First, in order to access that market, the institution in question has to obtain a letter of credit from a bank, which charges a fee based on the institution’s own credit rating. After the financial crisis, those institutions using this bank credit enhancement experienced bank rating downgrades, resulting in the need for the institutions to seek alternative financing mechanisms that did not rely on banks’ ratings. Hence one of the key differences between the public bond debt and the private bank debt.
“From that point of view, the institution is dependent on the bank maintaining a strong credit rating, whereas in a private bank loan, it’s just a private loan. The rating of the bank doesn’t matter, as long as the borrower is fulfilling their obligations relative to payments or covenants,” Doyle said.
Around the same time, Basel III required banks to fully reserve against those letters of credit – and simply put, the loan is a better deal for the bank.
The public market, of course, is still attractive in some circumstances, especially when it comes to fixed rate debt, Doyle said.
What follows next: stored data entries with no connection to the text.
(* ===== verification/DecodeProps.v ===== *)
(** * DecodeProps: the decoders terminate, never read past their input, and
    build well-typed values.

    [reads_decodeX] is proved once per struct with the invariant [typed_X]; the
    tactic [reads] walks through a [*_field] step. *)

From S2P Require Import Prelude.
From S2P Require Import Types.
From S2P Require Import Wire.
From S2P Require Import WireProps.
From S2P Require Import Wellformed.
From S2P Require Import Decode.

Lemma reads_store {A S} (P : A -> Prop) (Q : S -> Prop) d f :
  Reads 0 P d -> (forall a, P a -> Q (f a)) -> Reads 0 Q (store d f).
Proof.
  intros Hd Hf. eapply reads_bind0; [exact Hd|]. intros a Ha. by apply reads_ret, Hf.
Qed.

Lemma reads_store' {A S} k (P : A -> Prop) (Q : S -> Prop) d f :
  Reads k P d -> (forall a, P a -> Q (f a)) -> Reads 0 Q (store d f).
Proof. intros Hd. apply reads_store. by eapply reads_zero. Qed.

Lemma reads_skipField {S} (P : S -> Prop) ft s : P s -> Reads 0 P (skipField ft s).
Proof.
  intros Hs. eapply reads_zero, reads_bind0; [apply reads_skip|].
  intros. by apply reads_ret.
Qed.

Lemma reads_appendElem {A} (P : A -> Prop) k d l :
  Reads k P d -> Forall P l -> Reads 0 (Forall P) (appendElem d l).
Proof.
  intros Hd Hl. eapply reads_zero, reads_bind0; [exact Hd|]. intros a Ha.
  apply reads_ret. apply Forall_app. auto.
Qed.

Lemma reads_insertElem (P : Z -> Prop) k d s :
  Reads k P d -> set_Forall P s -> Reads 0 (set_Forall P) (insertElem d s).
Proof.
  intros Hd Hs. eapply reads_zero, reads_bind0; [exact Hd|]. intros a Ha.
  apply reads_ret. apply set_Forall_union; [|done]. by apply set_Forall_singleton.
Qed.

(** A byte or two of type information, then the rest. *)
Lemma reads_byte_then {A} (P : A -> Prop) (d : decoder A) :
  Reads 0 P d -> Reads 0 P (_ ← readByte; d).
Proof. intros. eapply reads_zero, reads_bind0; [apply reads_readByte|done]. Qed.

Lemma reads_decodeSet (P : Z -> Prop) k d : Reads k P d -> Reads 0 (set_Forall P) (decodeSet d).
Proof.
  intros Hd. apply reads_byte_then, reads_readCollection.
  - intros. by eapply reads_insertElem.
  - apply set_Forall_empty.
Qed.

Lemma reads_slice {A} (P : A -> Prop) k d :
  Reads k P d -> Reads 0 (Forall P) (readCollection (appendElem d) []).
Proof.
  intros Hd. apply reads_readCollection; [|done]. intros. by eapply reads_appendElem.
Qed.

#[export] Hint Resolve reads_skipField reads_decodeSet reads_slice reads_byte_then : rift.

(** The step of a struct: one case per field, closed by the field's reader and
    the unfolding of the struct's invariant. *)
Ltac reads_case :=
  first
    [ apply reads_skipField; first [assumption | done]
    | eapply reads_store'; [solve [eauto with rift] |];
      let a := fresh "a" in let Ha := fresh "Ha" in
      intros a Ha; cbn in *; split_all; eauto with rift ].
Ltac reads_step :=
  intros; split_all; repeat case_match; reads_case.
Ltac reads_struct f inv :=
  intros; apply reads_decodeStruct;
  [ intros ? ? ? HI; unfold inv in *; unfold f; reads_step | try assumption ].

(** Simplified ranges of a byte read as an [int8]. *)
Lemma is_int8_wrap b : is_int 8 (wrap 8 b).
Proof. apply wrap_is_int. lia. Qed.
#[export] Hint Resolve is_int8_wrap : rift.

Lemma reads_decodePacketHeader h :
  typed_PacketHeader h -> Reads 1 typed_PacketHeader (decodePacketHeader h).
Proof. reads_struct decodePacketHeader_field typed_PacketHeader. Qed.
#[export] Hint Resolve reads_decodePacketHeader : rift.

Lemma reads_decodeNeighbor n :
  typed_Neighbor n -> Reads 1 typed_Neighbor (decodeNeighbor n).
Proof. reads_struct decodeNeighbor_field typed_Neighbor. Qed.

Lemma reads_decodeNodeCapabilities c :
  typed_NodeCapabilities c -> Reads 1 typed_NodeCapabilities (decodeNodeCapabilities c).
Proof. reads_struct decodeNodeCapabilities_field typed_NodeCapabilities. Qed.

Lemma reads_decodeLinkCapabilities c : Reads 1 always (decodeLinkCapabilities c).
Proof. apply reads_decodeStruct; [|done]. unfold decodeLinkCapabilities_field. reads_step. Qed.

Lemma typed_zeroNeighbor : typed_Neighbor zeroNeighbor.
Proof. by split. Qed.
#[export] Hint Resolve reads_decodeNeighbor reads_decodeNodeCapabilities
  reads_decodeLinkCapabilities typed_zeroNeighbor : rift.

Lemma reads_decodeLIEPacket p :
  typed_LIEPacket p -> Reads 1 typed_LIEPacket (decodeLIEPacket p).
Proof.
  intros Hp. apply reads_decodeStruct.
  - intros ? ? ? HI. unfold typed_LIEPacket in *. unfold decodeLIEPacket_field. reads_step.
  - unfold typed_LIEPacket in *. cbn. by split_all.
Qed.

Lemma reads_decodeIEEE802_1ASTimestamp t :
  typed_TimeStamp t -> Reads 1 typed_TimeStamp (decodeIEEE802_1ASTimestamp t).
Proof. reads_struct decodeIEEE802_1ASTimestamp_field typed_TimeStamp. Qed.

Lemma reads_decodeTIEID id : typed_TIEID id -> Reads 1 typed_TIEID (decodeTIEID id).
Proof. reads_struct decodeTIEID_field typed_TIEID. Qed.

Lemma typed_zeroTimeStamp : typed_TimeStamp zeroTimeStamp.
Proof. by split. Qed.
Lemma typed_zeroTIEID : typed_TIEID zeroTIEID.
Proof. done. Qed.
#[export] Hint Resolve reads_decodeIEEE802_1ASTimestamp reads_decodeTIEID
  typed_zeroTimeStamp typed_zeroTIEID : rift.

Lemma reads_decodeTIEHeader h :
  typed_TIEHeader h -> Reads 1 typed_TIEHeader (decodeTIEHeader h).
Proof. reads_struct decodeTIEHeader_field typed_TIEHeader. Qed.

Lemma typed_zeroTIEHeader : typed_TIEHeader zeroTIEHeader.
Proof. done. Qed.
#[export] Hint Resolve reads_decodeTIEHeader typed_zeroTIEHeader : rift.

Lemma reads_decodeTIEHeaderWithLifeTime h :
  typed_TIEHeaderWithLifeTime h ->
  Reads 1 typed_TIEHeaderWithLifeTime (decodeTIEHeaderWithLifeTime h).
Proof. reads_struct decodeTIEHeaderWithLifeTime_field typed_TIEHeaderWithLifeTime. Qed.

Lemma reads_decodeHeaders : Reads 0 (Forall typed_TIEHeaderWithLifeTime) decodeHeaders.
Proof.
  apply reads_byte_then. eapply reads_slice, reads_decodeTIEHeaderWithLifeTime. done.
Qed.
#[export] Hint Resolve reads_decodeHeaders : rift.

Lemma reads_decodeTIDEPacket p :
  typed_TIDEPacket p -> Reads 1 typed_TIDEPacket (decodeTIDEPacket p).
Proof. reads_struct decodeTIDEPacket_field typed_TIDEPacket. Qed.

Lemma reads_decodeTIREPacket p :
  typed_TIREPacket p -> Reads 1 typed_TIREPacket (decodeTIREPacket p).
Proof. reads_struct decodeTIREPacket_field typed_TIREPacket. Qed.

Lemma reads_decodeNodeFlags f : Reads 1 always (decodeNodeFlags f).
Proof. apply reads_decodeStruct; [|done]. unfold decodeNodeFlags_field. reads_step. Qed.

Lemma reads_decodeLinkIDPair p :
  typed_LinkIDPair p -> Reads 1 typed_LinkIDPair (decodeLinkIDPair p).
Proof. reads_struct decodeLinkIDPair_field typed_LinkIDPair. Qed.

Lemma typed_zeroLinkIDPair : typed_LinkIDPair zeroLinkIDPair.
Proof. repeat split; first [done | apply set_Forall_empty]. Qed.
#[export] Hint Resolve reads_decodeNodeFlags reads_decodeLinkIDPair
  typed_zeroLinkIDPair : rift.

Lemma reads_decodeNodeNeighborsTIEElement n :
  typed_NodeNeighbors n ->
  Reads 1 typed_NodeNeighbors (decodeNodeNeighborsTIEElement n).
Proof. reads_struct decodeNodeNeighborsTIEElement_field typed_NodeNeighbors. Qed.

Lemma reads_decodeNeighborEntry m :
  map_Forall (fun k v => is_int 64 k /\ typed_NodeNeighbors v) m ->
  Reads 0 (map_Forall (fun k v => is_int 64 k /\ typed_NodeNeighbors v))
    (decodeNeighborEntry m).
Proof.
  intros Hm. eapply reads_zero, reads_bind0; [apply reads_readI64|]. intros k Hk.
  eapply reads_zero, reads_bind0.
  { apply reads_decodeNodeNeighborsTIEElement. repeat split; done. }
  intros v Hv. apply reads_ret. by apply map_Forall_insert_2.
Qed.

Lemma reads_neighbors m :
  map_Forall (fun k v => is_int 64 k /\ typed_NodeNeighbors v) m ->
  Reads 0 (map_Forall (fun k v => is_int 64 k /\ typed_NodeNeighbors v))
    (_ ← readByte; _ ← readByte; readCollection decodeNeighborEntry m).
Proof.
  intros. do 2 apply reads_byte_then.
  apply reads_readCollection; [apply reads_decodeNeighborEntry|done].
Qed.
#[export] Hint Resolve reads_neighbors : rift.

Lemma reads_decodeNodeTIEElement n :
  typed_NodeTIE n -> Reads 1 typed_NodeTIE (decodeNodeTIEElement n).
Proof.
  intros Hn. apply reads_decodeStruct.
  - intros ? ? ? HI. unfold typed_NodeTIE in *. unfold decodeNodeTIEElement_field. reads_step.
  - unfold typed_NodeTIE in *. cbn. by split_all.
Qed.

Lemma reads_decodeIPv4PrefixType p :
  typed_IPv4Prefix p -> Reads 1 typed_IPv4Prefix (decodeIPv4PrefixType p).
Proof. reads_struct decodeIPv4PrefixType_field typed_IPv4Prefix. Qed.

Lemma reads_decodeIPv6PrefixType p :
  typed_IPv6Prefix p -> Reads 1 typed_IPv6Prefix (decodeIPv6PrefixType p).
Proof. reads_struct decodeIPv6PrefixType_field typed_IPv6Prefix. Qed.

Lemma typed_zeroIPv4Prefix : typed_IPv4Prefix zeroIPv4Prefix.
Proof. done. Qed.
Lemma typed_zeroIPv6Prefix : typed_IPv6Prefix zeroIPv6Prefix.
Proof. done. Qed.
#[export] Hint Resolve reads_decodeIPv4PrefixType reads_decodeIPv6PrefixType
  typed_zeroIPv4Prefix typed_zeroIPv6Prefix : rift.

Lemma reads_decodeIPPrefixType p :
  typed_IPPrefix p -> Reads 1 typed_IPPrefix (decodeIPPrefixType p).
Proof. reads_struct decodeIPPrefixType_field typed_IPPrefix. Qed.

Lemma reads_decodePrefixSequenceType p :
  typed_PrefixSequence p -> Reads 1 typed_PrefixSequence (decodePrefixSequenceType p).
Proof. reads_struct decodePrefixSequenceType_field typed_PrefixSequence. Qed.

Lemma typed_zeroPrefixSequence : typed_PrefixSequence zeroPrefixSequence.
Proof. done. Qed.
#[export] Hint Resolve reads_decodePrefixSequenceType typed_zeroPrefixSequence : rift.

Lemma reads_decodePrefixAttributes a :
  typed_PrefixAttributes a -> Reads 1 typed_PrefixAttributes (decodePrefixAttributes a).
Proof.
  intros Ha. apply reads_decodeStruct.
  - intros ? ? ? HI. unfold typed_PrefixAttributes in *.
    unfold decodePrefixAttributes_field. reads_step.
  - unfold typed_PrefixAttributes in *. cbn. by split_all.
Qed.

Lemma reads_decodePrefixEntry : Reads 0 typed_PrefixEntry decodePrefixEntry.
Proof.
  eapply reads_zero, reads_bind0; [by apply reads_decodeIPPrefixType|]. intros p Hp.
  eapply reads_zero, reads_bind0.
  { apply reads_decodePrefixAttributes. repeat split; first [done | apply set_Forall_empty]. }
  intros a Ha. by apply reads_ret.
Qed.
#[export] Hint Resolve reads_decodePrefixEntry : rift.

Lemma reads_decodePrefixTIEElement p :
  typed_PrefixTIE p -> Reads 1 typed_PrefixTIE (decodePrefixTIEElement p).
Proof. reads_struct decodePrefixTIEElement_field typed_PrefixTIE. Qed.

Lemma reads_decodeKeyValueTIEElementContent c :
  typed_KeyValueContent c ->
  Reads 1 typed_KeyValueContent (decodeKeyValueTIEElementContent c).
Proof. reads_struct decodeKeyValueTIEElementContent_field typed_KeyValueContent. Qed.

Lemma reads_keyValues :
  Reads 0 (map_Forall (fun k v => is_int 32 k /\ typed_KeyValueContent v))
    (_ ← readByte; _ ← readByte; readCollection decodeKeyValueEntry ∅).
Proof.
  do 2 apply reads_byte_then. apply reads_readCollection; [|apply map_Forall_empty].
  intros m Hm. eapply reads_zero, reads_bind0; [apply reads_readI32|]. intros k Hk.
  eapply reads_zero, reads_bind0; [by apply reads_decodeKeyValueTIEElementContent|].
  intros v Hv. apply reads_ret. by apply map_Forall_insert_2.
Qed.
#[export] Hint Resolve reads_keyValues : rift.

Lemma reads_decodeKeyValueTIEElement kv :
  typed_KeyValueTIE kv -> Reads 1 typed_KeyValueTIE (decodeKeyValueTIEElement kv).
Proof. reads_struct decodeKeyValueTIEElement_field typed_KeyValueTIE. Qed.

Lemma typed_zeroNodeTIE : typed_NodeTIE zeroNodeTIE.
Proof. repeat split; first [done | apply map_Forall_empty | apply set_Forall_empty]. Qed.
Lemma typed_zeroPrefixTIE : typed_PrefixTIE zeroPrefixTIE.
Proof. by constructor. Qed.
Lemma typed_zeroKeyValueTIE : typed_KeyValueTIE zeroKeyValueTIE.
Proof. apply map_Forall_empty. Qed.
#[export] Hint Resolve reads_decodeNodeTIEElement reads_decodePrefixTIEElement
  reads_decodeKeyValueTIEElement typed_zeroNodeTIE typed_zeroPrefixTIE
  typed_zeroKeyValueTIE : rift.

Lemma reads_decodeTIEElement el :
  typed_TIEElement el -> Reads 1 typed_TIEElement (decodeTIEElement el).
Proof. reads_struct decodeTIEElement_field typed_TIEElement. Qed.
#[export] Hint Resolve reads_decodeTIEElement : rift.

Lemma reads_decodeTIEPacket p :
  typed_TIEPacket p -> Reads 1 typed_TIEPacket (decodeTIEPacket p).
Proof. reads_struct decodeTIEPacket_field typed_TIEPacket. Qed.

Lemma typed_zeroLIEPacket : typed_LIEPacket zeroLIEPacket.
Proof. repeat split; done. Qed.
Lemma typed_zeroTIDEPacket : typed_TIDEPacket zeroTIDEPacket.
Proof. repeat split; first [by constructor | done]. Qed.
Lemma typed_zeroTIREPacket : typed_TIREPacket zeroTIREPacket.
Proof. by constructor. Qed.
Lemma typed_zeroTIEPacket : typed_TIEPacket zeroTIEPacket.
Proof. done. Qed.
#[export] Hint Resolve reads_decodeLIEPacket reads_decodeTIDEPacket
  reads_decodeTIREPacket reads_decodeTIEPacket typed_zeroLIEPacket
  typed_zeroTIDEPacket typed_zeroTIREPacket typed_zeroTIEPacket : rift.

Lemma reads_decodePacketContent c :
  typed_PacketContent c -> Reads 1 typed_PacketContent (decodePacketContent c).
Proof. reads_struct decodePacketContent_field typed_PacketContent. Qed.
#[export] Hint Resolve reads_decodePacketContent : rift.

Lemma reads_DecodeProtocolPacket : Reads 1 typed_ProtocolPacket DecodeProtocolPacket.
Proof. reads_struct decodeProtocolPacket_field typed_ProtocolPacket. done. Qed.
“I will say that when PFM advises on a fixed-rate private bank loan as compared to a fixed-rate public bond issue, it’s harder for the bank loan to look compelling as compared to a public issue of debt. The fixed rate public tax-exempt market is still very low cost and very compelling,” she said.
Helping A Partner
But in the variable-rate market, more traditional bank financing appears to be edging out public bond financing. Not that bond financing is going the way of the dinosaur, by any means. In fiscal year 2014, MassDevelopment, which issued the original bond debt that Signature sought to refinance, issued 94 bonds totaling $2.8 billion. The year before that, it issued 99 bonds totaling $2.3 billion. A majority of those bonds, however, are issued to the private market and often sold to banks anyway.
Still, Nadeau said, “There’s no question we have already seen other institutions seeking similar financing. … I would say it’s a clear movement away from the public placement of tax exempt bond debt.”
But he added, “This isn’t us trying to build a niche so much as helping a local community partner.”
Nadeau characterized Rockland Trust’s initial relationship with Signature Healthcare as “non-credit” in nature. Besides supporting the organization through the bank’s charitable arm, board members from both organizations have made friendly acquaintances over the years.
He said, “It was nice to see community banks showing their faith in the importance of Signature Healthcare to the local community.”